## How to complete this task
All entries that follow are to be printed exactly as written.

_ _ _ _

(** [posixpath.split(p)] *)
Definition posix_split (p : string) : string * string :=
  let i := rfind "/" p + 1 in
  let head := slice p 0 i in
  let tail := slice p i (Z.of_nat (String.length p)) in
  let head :=
    if negb (String.eqb head EmptyString)
       && negb (String.eqb head (str_repeat (String.length head) "/"))
    then rstrip_char "/" head else head in
  (head, tail).

(** ** Objects that may be iterated: [iterable] and [asiterable]

    An object, as far as [iterable] looks at it: a [str], a list, or any
    other object, of which it asks whether it has an attribute [next] and
    what [len] does on it. *)

#[warnings="-register-all"]
Inductive pyobject : Type :=
| obj_str (s : string)
| obj_list (items : list pyobject)
| obj_other (has_next : bool) (len : result Z).

(** [iterable(obj)] *)
Definition iterable (obj : pyobject) : result bool :=
  match obj with
  | obj_str _ => ret false               (* type(obj) is str *)
  | obj_list _ => ret true               (* no next, len(obj) returns *)
  | obj_other has_next len =>
      if has_next then ret true
      else catch (_ <- len ;; ret true)
                 (fun e => match e with
                           | TypeError => ret false
                           | _ => raise e
                           end)
  end.

(** [asiterable(obj)] *)
Definition asiterable (obj : pyobject) : result pyobject :=
  b <- iterable obj ;;
  ret (if negb b then obj_list [obj] else obj).

(** ** Opening files: [_get_stream], [anyopen] and [openany]

    The files are outside of the program.  Every call on them, opening a
    file by one of the three functions of [handlers], [readline] and
    [close] on a stream, is an event; an environment answers each call,
    knowing the events so far, with a result or with an exception; and the
    functions run in a monad that carries the events. *)

Module AnyOpen.

(** [bz2.BZ2File], [gzip.open] and [file] *)
Inductive handler : Type :=
| BZ2File
| gzip_open
| file.

(** A stream, with what [anyopen] asks of it: the attributes [next],
    [readline] and [write] it may have, and its [name]. *)
Record stream : Type := {
  stream_id : nat;
  has_next : bool;
  has_readline : bool;
  has_write : bool;
  name : option string
}.

(** The argument [datasource]: the path of a file or an object. *)
Inductive datasource : Type :=
| path (p : string)
| object (s : stream).

(** The exceptions; their messages are left out. *)
Inductive error : Type :=
| IOError
| NotImplementedError
| OtherError (name : string).

Inductive event : Type :=
| ev_open (openfunc : handler) (ds : datasource) (mode : string)
          (answer : error + stream)
| ev_readline (s : stream) (answer : error + unit)
| ev_close (s : stream) (answer : error + unit).

Record environment : Type := {
  env_open : list event -> handler -> datasource -> string -> error + stream;
  env_readline : list event -> stream -> error + unit;
  env_close : list event -> stream -> error + unit
}.

(** A computation: from the events so far to a result or an exception, and
    the events after it. *)
Definition io (A : Type) : Type := list event -> (error + A) * list event.

#[export] Instance Monad_io : Monad io := {
  ret := fun _ x tr => (inr x, tr);
  bind := fun _ _ c f tr =>
            match c tr with
            | (inl e, tr') => (inl e, tr')
            | (inr x, tr') => f x tr'
            end
}.

#[export] Instance Exception_io : MonadExc error io := {
  raise := fun _ e tr => (inl e, tr);
  catch := fun _ c h tr =>
             match c tr with
             | (inl e, tr') => h e tr'
             | r => r
             end
}.

(** [openfunc(ds, mode)] *)
Definition call_open (env : environment) (openfunc : handler)
                     (ds : datasource) (mode : string) : io stream :=
  fun tr => let answer := env_open env tr openfunc ds mode in
            (answer, (tr ++ [ev_open openfunc ds mode answer])%list).

(** [s.readline()] *)
Definition call_readline (env : environment) (s : stream) : io unit :=
  fun tr => let answer := env_readline env tr s in
            (answer, (tr ++ [ev_readline s answer])%list).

_ _ _ _

## Solution to the problem
(** [posixpath.split(p)] *)
Definition posix_split (p : string) : string * string :=
  let i := rfind "/" p + 1 in
  let head := slice p 0 i in
  let tail := slice p i (Z.of_nat (String.length p)) in
  let head :=
    if negb (String.eqb head EmptyString)
       && negb (String.eqb head (str_repeat (String.length head) "/"))
    then rstrip_char "/" head else head in
  (head, tail).

(** ** Objects that may be iterated: [iterable] and [asiterable]

    An object, as far as [iterable] looks at it: a [str], a list, or any
    other object, of which it asks whether it has an attribute [next] and
    what [len] does on it. *)

#[warnings="-register-all"]
Inductive pyobject : Type :=
| obj_str (s : string)
| obj_list (items : list pyobject)
| obj_other (has_next : bool) (len : result Z).

(** [iterable(obj)] *)
Definition iterable (obj : pyobject) : result bool :=
  match obj with
  | obj_str _ => ret false               (* type(obj) is str *)
  | obj_list _ => ret true               (* no next, len(obj) returns *)
  | obj_other has_next len =>
      if has_next then ret true
      else catch (_ <- len ;; ret true)
                 (fun e => match e with
                           | TypeError => ret false
                           | _ => raise e
                           end)
  end.

(** [asiterable(obj)] *)
Definition asiterable (obj : pyobject) : result pyobject :=
  b <- iterable obj ;;
  ret (if negb b then obj_list [obj] else obj).

(** ** Opening files: [_get_stream], [anyopen] and [openany]

    The files are outside of the program.  Every call on them, opening a
    file by one of the three functions of [handlers], [readline] and
    [close] on a stream, is an event; an environment answers each call,
    knowing the events so far, with a result or with an exception; and the
    functions run in a monad that carries the events. *)

Module AnyOpen.

(** [bz2.BZ2File], [gzip.open] and [file] *)
Inductive handler : Type :=
| BZ2File
| gzip_open
| file.

(** A stream, with what [anyopen] asks of it: the attributes [next],
    [readline] and [write] it may have, and its [name]. *)
Record stream : Type := {
  stream_id : nat;
  has_next : bool;
  has_readline : bool;
  has_write : bool;
  name : option string
}.

(** The argument [datasource]: the path of a file or an object. *)
Inductive datasource : Type :=
| path (p : string)
| object (s : stream).

(** The exceptions; their messages are left out. *)
Inductive error : Type :=
| IOError
| NotImplementedError
| OtherError (name : string).

Inductive event : Type :=
| ev_open (openfunc : handler) (ds : datasource) (mode : string)
          (answer : error + stream)
| ev_readline (s : stream) (answer : error + unit)
| ev_close (s : stream) (answer : error + unit).

Record environment : Type := {
  env_open : list event -> handler -> datasource -> string -> error + stream;
  env_readline : list event -> stream -> error + unit;
  env_close : list event -> stream -> error + unit
}.

(** A computation: from the events so far to a result or an exception, and
    the events after it. *)
Definition io (A : Type) : Type := list event -> (error + A) * list event.

#[export] Instance Monad_io : Monad io := {
  ret := fun _ x tr => (inr x, tr);
  bind := fun _ _ c f tr =>
            match c tr with
            | (inl e, tr') => (inl e, tr')
            | (inr x, tr') => f x tr'
            end
}.

#[export] Instance Exception_io : MonadExc error io := {
  raise := fun _ e tr => (inl e, tr);
  catch := fun _ c h tr =>
             match c tr with
             | (inl e, tr') => h e tr'
             | r => r
             end
}.

(** [openfunc(ds, mode)] *)
Definition call_open (env : environment) (openfunc : handler)
                     (ds : datasource) (mode : string) : io stream :=
  fun tr => let answer := env_open env tr openfunc ds mode in
            (answer, (tr ++ [ev_open openfunc ds mode answer])%list).

(** [s.readline()] *)
Definition call_readline (env : environment) (s : stream) : io unit :=
  fun tr => let answer := env_readline env tr s in
            (answer, (tr ++ [ev_readline s answer])%list).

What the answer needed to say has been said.